A sweet little article about whether the body’s seasonal health needs can be satisfied by eating seasonal foods is a timely one, in light of a couple of recent stories about risks to kidneys and livers by things we must have known we shouldn’t be eating. It’s not completely helpful to those of us above the citrus growing belt – article observes that colds and flu coincide with citrus and kiwi harvest – but it’s a nice idea. (Though winter vegetables like broccoli and squash do contain vitamin C as well) And the bottom line is that eating fresh vegetables and fruits is always the best way to go.

Because processed foods are getting more and more bad press. High Fructose Corn Syrup (HFCS – or by its additive names, dextrose, glucose-fructose, fructose-glucose or isoglucose) was rumbled by Michael Pollan and many others for its role in increasing the heft of its consumers. Now, in addition to its contribution to obesity levels, it has been identified as damaging to human livers in people who already have liver disease.

Avoiding HFCS is difficult, if you buy processed foods, because it has been embraced by food processors for its cheapness (thank you US farm subsidies), and can be found in foods including (but not limited to) soft drinks, fruit drinks, sports drinks, flavoured yogurts, frozen dinners, frozen desserts, canned food, breads, muffins, cakes, stuffing mixes, breakfast cereals, pancakes, waffles, cookies, crackers, ice cream, children’s vitamins, cough syrup, candy bars, ketchup, relish, mustard, barbecue sauce, drink mixes, jams, jellies, syrups, meats, salad dressings, sauces, marinades and snack foods and chocolate bars.

Assuming you successfully dodge products containing HFCS, you can now start trying anew to avoid genetically modified foods, because there is evidence that GM crops are harmful to kidneys and livers. Indeed, this has only been proven in animal tests, but who wants to be the human lab rat?
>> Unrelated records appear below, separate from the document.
(** X21: the target's hash reaches nothing but the diagnostics record.
    For two targets of the same content, [Update] comes to the same under
    every schedule, and what the run has sent to the diagnostics sink is
    the same up to the hash the records carry. *)
Theorem hash_reaches_only_the_diagnostics
    s (target1 target2 : ContentWithHash Content) schedule :
  Content_ target1 = Content_ target2 ->
  DBMode.Update env parse s target1 schedule = DBMode.Update env parse s target2 schedule
  /\ forall syncer,
       option_map (fun st => List.map (relabelDiff (Hash target2)) (DBMode.r_Diffs st))
                  (DBMode.execute env parse s target1 syncer schedule)
       = option_map DBMode.r_Diffs (DBMode.execute env parse s target2 syncer schedule).
Proof.
  intros Hc.
  assert (Hk : keepsResourceErrors (fun s0 : @DBMode.UpdateStrategyDBMode
                                              Client DumpConfig Version => s0))
    by (split; reflexivity).
  assert (Hex : forall syncer,
             DBMode.execute env parse s target2 syncer schedule
             = option_map (relabel (fun s0 => s0) (Hash target2))
                 (DBMode.execute env parse s target1 syncer schedule)).
  { intros syncer. unfold DBMode.execute.
    destruct (DBMode.Solve env syncer (DBMode.concurrency s) false false) as [events errs].
    rewrite <- (run_relabel parse _ Hk). reflexivity. }
  split.
  - unfold DBMode.Update.
    replace (DBMode.prepare env s target2) with (DBMode.prepare env s target1)
      by (unfold DBMode.prepare; by rewrite Hc).
    destruct (DBMode.prepare env s target1) as [syncer|err]; [|reflexivity].
    by rewrite Hex, resultOf_relabel.
  - intros syncer. rewrite Hex.
    by destruct (DBMode.execute env parse s target1 syncer schedule).
Qed.

(** X22: past the construction of the syncer the Konnect flag plays no
    part. Run with the same syncer, the strategy with the flag set either
    way comes to the same result under every schedule and sends the same to
    the diagnostics sink; the consumer classifies failed events and buffers
    diffs for both. *)
Theorem konnect_flag_reaches_only_the_syncer
    s (targetContent : ContentWithHash Content) syncer schedule b :
  DBMode.resultOf (DBMode.execute env parse (DBMode.set_isKonnect s b)
                     targetContent syncer schedule)
  = DBMode.resultOf (DBMode.execute env parse s targetContent syncer schedule)
  /\ option_map DBMode.r_Diffs
       (DBMode.execute env parse (DBMode.set_isKonnect s b) targetContent syncer schedule)
     = option_map DBMode.r_Diffs
         (DBMode.execute env parse s targetContent syncer schedule).
Proof.
  assert (Hk : keepsResourceErrors (fun s0 : @DBMode.UpdateStrategyDBMode
                                              Client DumpConfig Version =>
                                      DBMode.set_isKonnect s0 b))
    by (split; reflexivity).
  assert (Hex :
            DBMode.execute env parse (DBMode.set_isKonnect s b) targetContent syncer schedule
            = option_map (relabel (fun s0 => DBMode.set_isKonnect s0 b) (Hash targetContent))
                (DBMode.execute env parse s targetContent syncer schedule)).
  { unfold DBMode.execute. simpl.
    destruct (DBMode.Solve env syncer (DBMode.concurrency s) false false) as [events errs].
    rewrite <- (run_relabel parse _ Hk). reflexivity. }
  rewrite Hex. split; [apply resultOf_relabel|].
  destruct (DBMode.execute env parse s targetContent syncer schedule) as [st|] eqn:He;
    [|reflexivity].
  simpl. f_equal.
  destruct (execute_flushDiscipline env parse s targetContent syncer schedule st He)
    as [Hh Hd].
  assert (HD : DBMode.r_Diffs st = [] \/ DBMode.r_Diffs st = [DBMode.c_diff (DBMode.r_c st)]).
  { destruct (DBMode.r_consumer st); try (by left).
    destruct Hd as [_ ->]. unfold DBMode.flushOnDone.
    destruct (DBMode.diagnostic s); [by right | by left]. }
  destruct HD as [-> | ->]; [reflexivity|]. simpl. f_equal.
  unfold relabelDiff. rewrite <- Hh. by destruct (DBMode.c_diff (DBMode.r_c st)).
Qed.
Kidney disease is of course linked to obesity (see HFCS, above). Then again, it might be pure coincidence, but the rise in kidney disease over the past ten years coincides pretty neatly with the increase in unlabelled GM food ingredients (found in about 60% of our processed foods nowadays, according to a 2004 CBC article) like corn, canola, dairy, soy, potatoes, rice and now sugar beet products into North American diets: worth a bit of independent study, I’d think. We know already that Health Canada does not require independent testing on GM food safety for human consumption, but relies on the studies that the producers choose to release.

So. You know what to do. Get your copy of Michael Pollan’s Food Rules, consult your GE-free shopping guides and a good basic cookbook, and get thy processed foods behind thee.

BTW: was I the only one who found the beverages consumed in the movie Juno disturbing, particularly when the consumer was pregnant? Without wanting to know what was in the blue liquid whose surplus the character disposed of at various points, the ingredients in the jug of what she drank before her pregnancy test (amounting to 1539 calories, by the way) are:

Water, High Fructose Corn Syrup and 2% or Less of Each of the Following: Concentrated Juices (Orange, Tangerine, Apple, Lime, Grapefruit). Citric Acid, Ascorbic Acid (Vitamin C), Beta-Carotene, Thiamin Hydrochloride (Vitamin B1), Natural Flavors, Food Starch-Modified, Canola Oil, Cellulose Gum, Xanthan Gum, Sodium Hexametaphosphate, Sodium Benzoate To Protect Flavor, Yellow #5, Yellow #6.